Conserve all our friendly insects is Chelsea message
Conserve all our friendly insects is Chelsea message
Fashion and
fantasy may
dominate the
Royal Horticultural
Societys Chelsea
Flower Show but
education and
science feature
too. Ann Rogers
reports
PLANTS – exotic or home-grown humble – and gardens incorporating massive hard landscaping command the eye. Garden sundries, aids and decorations vie for the cheque book. Yet there was still room for the smallest garden inhabitants at the 1998 Chelsea Flower Show: The insects.

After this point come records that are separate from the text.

(** X22: After the add command on an entry that is one trimmed, non-empty,
    non-comment line (workspace folder open, exclude file readable or
    absent), the change event has fired and the root query on the new
    host returns a node labelled with that entry. *)
Theorem added_entry_gets_a_node
    (filePath : jsstring) (w : World) (root : jsstring)
    (rest : list jsstring) :
  workspaceFolders w = Some (root :: rest) ->
  gitInfo w <> InfoDir Directory ->
  let p := pathToAdd path_relative root filePath in
  isEntryLine p -> trim p = p -> ~ In LF p ->
  exists s' nodes,
    excludeFromGitCommand path_relative (Some filePath) (sessionOn w)
    = (Ok tt, s')
    /\ treeDataChanged s' = 1
    /\ value (getChildren localeCompare None) (host s') = Ok nodes
    /\ In p (map label nodes).
Proof.
  intros Hw Hg p He Htrim Hlf.
  destruct (excludeFileFromGit_lists_entry_aux path_relative filePath w root
              rest Hw Hg He Htrim Hlf) as (Hv & _ & (entries & Hentries & Hin)).
  unfold value in Hv.
  destruct (excludeFileFromGit path_relative filePath w) as [r w1] eqn:E.
  simpl in Hv. subst r.
  assert (Hrun : run (excludeFileFromGit path_relative filePath) w = w1)
    by (unfold run; rewrite E; reflexivity).
  rewrite Hrun in Hentries.
  rewrite getExcludedFiles_value in Hentries. injection Hentries as Hentries.
  assert (Hne : entriesOf w1 <> [])
    by (rewrite Hentries; intros K; rewrite K in Hin; destruct Hin).
  assert (Hf : noFolders (workspaceFolders w1) = false).
  { unfold entriesOf in Hne. destruct (noFolders (workspaceFolders w1));
      congruence. }
  destruct (noFolders_false _ Hf) as (root1 & rest1 & Hw1).
  destruct (getChildren_nodes localeCompare w1 root1 rest1 Hw1 Hne)
    as (items & Ec & Hl & _).
  unfold excludeFromGitCommand, cbind.
  rewrite (liftHost_run _ _ (sessionOn w) _ _ E).
  do 2 eexists. split; [reflexivity|]. simpl host. simpl treeDataChanged.
  split; [reflexivity|]. unfold value. rewrite Ec. split; [reflexivity|].
  eapply Permutation_in;
    [apply Permutation_sym, Permutation_map, sort_perm|].
  rewrite Hl, Hentries. exact Hin.
Qed.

Industrialists, farmers and gardeners all have parts to play in the conservation of butterflies. This was the message Butterfly Conservation aimed to get across to show-goers through The Quarry Mans Garden, designed by Marney Hall and Paul Dyer. There was much to learn from this gold medal winner supposedly created by a retired quarry owner on the disused edge of an old limestone quarry: Rocks for butterfly hibernation, grasses as breeding sites and a fascinating collection of food plants from cornfield, woodland edge and meadows as well as garden favourites such as buddleias, lilacs, hebes and species roses.
Insects were featured on several of the college stands. Hadlow (silver Lindley award) looked at the use of natural predators to control garden pests. Oaklands (bronze Lindley award) displayed giant models of ladybirds and weevils and considered whether they were friends or foes, while Wye (silver gilt Lindley award) presented research into ladybirds from around the world and their potential for pest control.

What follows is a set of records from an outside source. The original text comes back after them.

(** [r2_score]: NaN below two samples; with a constant [y_true] the
    score is 1 for a perfect prediction and 0 otherwise. *)
Definition r2_score (y_true y_pred : list Q) : float :=
  if (List.length y_pred <? 2)%nat then NaN
  else
    let numerator := sq_err y_true y_pred in
    let denominator := sq_dev y_true in
    if negb (Qeq_bool denominator 0) then Fin (1 - numerator / denominator)
    else if negb (Qeq_bool numerator 0) then Fin 0
    else Fin 1.

Definition mean_squared_error (y_true y_pred : list Q) : Q :=
  sq_err y_true y_pred / Qlen y_true.

Definition mean_absolute_error (y_true y_pred : list Q) : Q :=
  abs_err y_true y_pred / Qlen y_true.

Definition count_eq (y_true y_pred : list nat) : nat :=
  List.length (List.filter (fun '(a, b) => Nat.eqb a b) (combine y_true y_pred)).

Definition accuracy_score (y_true y_pred : list nat) : Q :=
  inject_Z (Z.of_nat (count_eq y_true y_pred)) / Qlen y_true.

(** [np.unique] on integer codes. *)
Fixpoint nat_insert (n : nat) (l : list nat) : list nat :=
  match l with
  | nil => n :: nil
  | m :: l' =>
    if Nat.eqb n m then l
    else if Nat.leb n m then n :: l
    else m :: nat_insert n l'
  end.

Definition np_unique_nat (l : list nat) : list nat :=
  fold_right nat_insert nil l.

(** [np.unique(y, return_counts=True)]: the counts, in label order. *)
Definition unique_counts (y : list nat) : list nat :=
  map (fun c => count_occ Nat.eq_dec y c) (np_unique_nat y).

(** [confusion_matrix]: rows are true labels, columns predicted ones, over
    the sorted labels that occur in either list. *)
Definition confusion_matrix (y_true y_pred : list nat) : list (list nat) :=
  let labels := np_unique_nat (y_true ++ y_pred) in
  map (fun t =>
         map (fun p =>
                List.length
                  (List.filter (fun '(a, b) => Nat.eqb a t && Nat.eqb b p)
                               (combine y_true y_pred)))
             labels)
      labels.

(** ** Fitted estimators *)

Inductive algorithm :=
| RandomForestRegressor      (* n_estimators=100, random_state=42, max_depth=10 *)
| GradientBoostingRegressor  (* n_estimators=100, random_state=42 *)
| LinearRegression
| RandomForestClassifier.    (* n_estimators=100, random_state=42, max_depth=10 *)

(** A fitted regressor: which estimator it is and what it predicts for one
    (scaled) feature vector. *)
Record Regressor := mkRegressor {
  reg_algo : algorithm;
  reg_predict : list Q -> Q
}.

Record Classifier := mkClassifier {
  clf_predict : list Q -> nat
}.

(** ** Training metrics *)

Record ParamMetrics := mkParamMetrics {
  pm_r2_score : float;
  pm_mse : Q;
  pm_mae : Q;
  pm_rmse : Q
}.

Record RegressionMetrics := mkRegressionMetrics {
  rm_flowrate : ParamMetrics;
  rm_pressure : ParamMetrics;
  rm_temperature : ParamMetrics;
  rm_training_samples : nat;
  rm_test_samples : nat;
  rm_total_samples : nat;
  rm_equipment_types : list string
}.

Record ClassificationMetrics := mkClassificationMetrics {
  cm_accuracy : Q;
  cm_training_samples : nat;
  cm_test_samples : nat;
  cm_equipment_types : list string;
  cm_confusion_matrix : list (list nat)
}.

(** A value of [training_history]: [{}] or a metrics dict. *)
Inductive Metrics :=
| NoMetrics
| MReg (m : RegressionMetrics)
| MCls (m : ClassificationMetrics).

(** ** The object *)

(** Python values held by the attributes of [EquipmentMLModel] and by the
    pickled dict. *)
Inductive pyval :=
| PyNone
| PyBool (b : bool)
| PyRegressor (r : Regressor)
| PyClassifier (c : Classifier)
| PyScaler (s : StandardScaler)
| PyEncoder (e : LabelEncoder)
| PyList (l : list string)
| PyDict (d : gmap string Metrics).

(** Truth value of a Python object ([not self.is_trained]). *)
Definition truthy (v : pyval) : bool :=
  match v with
  | PyNone => false
  | PyBool b => b
  | PyList l => negb (Nat.eqb (List.length l) 0)
  | PyDict d => negb (Nat.eqb (size d) 0)
  | _ => true
  end.

Record EquipmentMLModel := mkModel {
  model_flowrate : pyval;
  model_pressure : pyval;
  model_temperature : pyval;
  classifier_model : pyval;
  label_encoder : pyval;
  scaler_regression : pyval;
  scaler_classification : pyval;
  feature_names : pyval;
  is_trained : pyval;
  training_history : pyval
}.

(** [EquipmentMLModel.__init__] *)
Definition init : EquipmentMLModel := {|
  model_flowrate := PyNone;
  model_pressure := PyNone;
  model_temperature := PyNone;
  classifier_model := PyNone;
  label_encoder := PyEncoder (mkEncoder None);
  scaler_regression := PyScaler (mkScaler None);
  scaler_classification := PyScaler (mkScaler None);
  feature_names := PyList nil;
  is_trained := PyBool false;
  training_history :=
    PyDict (<["regression" := NoMetrics]> (<["classification" := NoMetrics]> ∅))
|}.

Definition set_model_flowrate (v : pyval) (o : EquipmentMLModel) :=
  mkModel v (model_pressure o) (model_temperature o) (classifier_model o)
          (label_encoder o) (scaler_regression o) (scaler_classification o)
          (feature_names o) (is_trained o) (training_history o).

The British Beekeepers Association was urging gardeners to choose pesticides that are least harmful to ladybirds, lacewings. bees and other beneficial insects, to spray with care and at times when they are less likely to be active.

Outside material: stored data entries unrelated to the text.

Record BacktestResult : Type := mkResult {
  r_summary : Summary;
  r_equity : list float;
  r_trades : list Trade;
  r_positions : list Position;
  r_daily_returns : list float;
  r_metrics : Metrics
}.

Definition is_sell (t : Trade) : bool :=
  match t with SELL _ _ _ _ _ => true | BUY _ _ _ _ _ => false end.

(** [t['proceeds'] > 0]; only evaluated on SELL trades. *)
Definition proceeds_positive (t : Trade) : bool :=
  match t with
  | SELL _ _ _ proceeds _ => F.gtb proceeds 0
  | BUY _ _ _ _ _ => false
  end.

Definition sell_trades (trades : list Trade) : list Trade :=
  List.filter is_sell trades.

Definition winning_trades (trades : list Trade) : nat :=
  length (List.filter proceeds_positive (sell_trades trades)).

Definition total_trades (trades : list Trade) : nat :=
  length (sell_trades trades).

(** Lines 555-558. *)
Definition win_rate (trades : list Trade) : float :=
  if (0 <? total_trades trades)%nat
  then (F.of_nat (winning_trades trades) / F.of_nat (total_trades trades))%float
  else 0%float.

Definition daily_returns (equity : list float) : list float :=
  zip_with PrimFloat.div (Np.diff equity) (Np.but_last equity).

Definition volatility (dr : list float) : float :=
  (Np.std dr * sqrt 252)%float.

(** Line 539. *)
Definition sharpe_ratio (dr : list float) : float :=
  if F.gtb (volatility dr) 0
  then (Np.mean dr * 252 / volatility dr)%float
  else 0%float.

Definition negative_returns (dr : list float) : list float :=
  List.filter (fun r => (r <? 0)%float) dr.

(** Line 548. *)
Definition downside_deviation (dr : list float) : float :=
  if (0 <? length (negative_returns dr))%nat
  then Np.std (negative_returns dr)
  else 0%float.

(** Line 549. *)
Definition sortino_ratio (dr : list float) : float :=
  if F.gtb (downside_deviation dr) 0
  then (Np.mean dr * 252 / downside_deviation dr)%float
  else 0%float.

(** Lines 542-544. *)
Definition drawdown (equity : list float) : list float :=
  zip_with (fun e p => ((e - p) / p)%float) equity (Np.maximum_accumulate equity).

(** Line 552. *)
Definition calmar_ratio (total_return max_drawdown : float) : float :=
  if F.neb max_drawdown 0
  then (total_return * 252 / 365 / abs max_drawdown)%float
  else 0%float.

(** Line 527.  When the equity curve is only its seed, both operands
    are plain Python numbers and a zero divisor raises; otherwise the
    numerator is a numpy float64 and the division follows IEEE. *)
Definition total_return_of (equity : list float)
    (final_capital initial_capital : float) : result float :=
  if (length equity =? 1)%nat && (initial_capital =? 0)%float
  then Err ZeroDivisionError
  else Ok ((final_capital - initial_capital) / initial_capital)%float.

Definition calculate_performance_metrics (equity : list float)
    (trades : list Trade) (positions : list Position) (config : Dict)
    : result BacktestResult :=
  let initial_capital := dict_get config "initial_capital" 100000 in
  final_capital ← iloc_last equity;
  total_return ← total_return_of equity final_capital initial_capital;
  let absolute_return := (final_capital - initial_capital)%float in
  let dr := daily_returns equity in
  max_drawdown ← Np.min (drawdown equity);
  let calmar := calmar_ratio total_return max_drawdown in
  Ok (mkResult
        (mkSummary initial_capital final_capital (total_return * 100)%float
           absolute_return (sharpe_ratio dr) (sortino_ratio dr) calmar
           (max_drawdown * 100)%float (volatility dr * 100)%float
           (win_rate trades * 100)%float (total_trades trades))
        equity trades positions dr
        (mkMetrics (sharpe_ratio dr) (sortino_ratio dr) calmar max_drawdown
           (volatility dr) (win_rate trades))).

(** [BacktestExecutor.execute_backtest] *)
Definition execute_backtest (data signals : DataFrame) (config : option Dict)
    : result BacktestResult :=
  let config := default default_config config in
  let initial_capital := dict_get config "initial_capital" 100000 in
  let commission := dict_get config "commission" default_commission in
  let slippage := dict_get config "slippage" default_slippage in
  st ← run_bars commission slippage signals (init_state initial_capital)
         (seq 0 (length (index signals)));
  st' ← liquidate commission slippage data st;
  calculate_performance_metrics (equity st') (trades st') (positions st') config.

(** [config] after the [if config is None] default of line 425. *)
Definition effective_config (config : option Dict) : Dict :=
  default default_config config.

(** The loop state reached after the whole series, before liquidation. *)
Definition simulate (signals : DataFrame) (config : Dict) : result SimState :=
  run_bars (dict_get config "commission" default_commission)
    (dict_get config "slippage" default_slippage) signals
    (init_state (dict_get config "initial_capital" 100000))
    (seq 0 (length (index signals))).

(** A small frame for running the code: three bars, buy on the first,
    sell on the third. *)
Definition demo_frame : DataFrame :=
  mkFrame [1; 2; 3]%Z
    (<["Close" := [100; 110; 120]%float]>
    (<["signal" := [1; 0; -1]%float]> ∅)).

(** ** Specification vocabulary for trade logs *)

Definition is_buy (t : Trade) : bool := negb (is_sell t).

(** Replays a trade log from [held] shares.  A BUY is accepted only
    from a flat position and for a positive count; a SELL only from a
    long position and for all of it.  Returns the holdings left. *)
Fixpoint replay (held : Z) (log : list Trade) : option Z :=
  match log with
  | [] => Some held
  | BUY _ n _ _ _ :: rest =>
      if (held =? 0)%Z && (0 <? n)%Z then replay n rest else None
  | SELL _ n _ _ _ :: rest =>
      if (0 <? held)%Z && (n =? held)%Z then replay 0 rest else None
  end.

(** BUY, SELL, BUY, SELL, ... *)
Fixpoint alternates (expect_buy : bool) (log : list Trade) : bool :=
  match log with
  | [] => true
  | t :: rest => Bool.eqb (is_buy t) expect_buy && alternates (negb expect_buy) rest
  end.

(** Every column is as long as the index. *)
Definition wf_frame (df : DataFrame) : Prop :=
  forall k c, columns df !! k = Some c -> length c = length (index df).

(** What the trading branch of one loop iteration can do to the state:
    nothing, a BUY from a flat position, or a SELL of the whole
    position. *)
Inductive trade_effect (commission slippage : float) (date : Z) (price : float)
    (st st' : SimState) : Prop :=
  | te_none :
      st' = st -> trade_effect commission slippage date price st st'
  | te_buy (n : Z) :
      shares st = 0%Z -> (0 < n)%Z ->
      F.py_int (capital st * 0.95 / price)%float = Ok n ->
      st' = mkSim (capital st - F.of_int n * price * (1 + commission + slippage))%float n
              (trades st ++
                [BUY date n price
                   (F.of_int n * price * (1 + commission + slippage))%float
                   (capital st - F.of_int n * price * (1 + commission + slippage)
                    + F.of_int n * price)%float])
              (equity st) (positions st) ->
      trade_effect commission slippage date price st st'
  | te_sell :
      (0 < shares st)%Z ->
      st' = mkSim (capital st + F.of_int (shares st) * price * (1 - commission - slippage))%float 0
              (trades st ++
                [SELL date (shares st) price
                   (F.of_int (shares st) * price * (1 - commission - slippage))%float
                   (capital st + F.of_int (shares st) * price * (1 - commission - slippage))%float])
              (equity st) (positions st) ->
      trade_effect commission slippage date price st st'.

Bees, now classed as "food producing animals" by the EU "are a most under-valued animal" says BBA chairman Alan Johnson, pointing out that they produce £12m worth of honey a year while their work as pollinators has been valued at £6.9bn/year. Farmers are now finding that oilseed rape produces better where bees are present with a 14% increase in crop, he said.
There is so much to see at Chelsea in so little time. Did you see….? They ask when you get back and whatever it was it is bound to be one of the many things you missed. How nice it would be to make several visits, to sit in the sun and sip cool drinks between sorties, to browse around the gardens at leisure and to carefully examine each of the stands in and around the 1.4ha (3.5acre) marquee.
I/P Francis Chippett of the Royal Hospital Chelsea displays a basket of blooms from Faithful, a cherry red rose from Harkness admired for its bedding, hedging and cutting qualities. The name is borrowed from the Royal Army Medical Corps motto, "Faithful in adversity". RAMC celebrates its centenary this month and Harkness is contributing 10% of sales of Faithful to the RAMC museum at Keogh Barracks, Aldershot.
Nurse Eileen Thomas (left) and actress Susan Hampshire launch a new rose from Peter Beales Roses called Macmillian Nurse. It is a large flowered shrub rose and its white blooms have an occasional peach flush. A percentage from the sales of this
rose will go to Macmillian cancer relief.
Above: Shy glance from a mime artist on Help the Ageds garden. Left: Claire Whitehouse with The Garden of Eden she designed for Christian Aid, drawing attention to work in Ethiopia. "Most people in the UK believe Ethiopia is a barren, drought-ridden country devasted by war," she says but the exhibit shows how tree planting and terracing is restoring the wide variety of plants.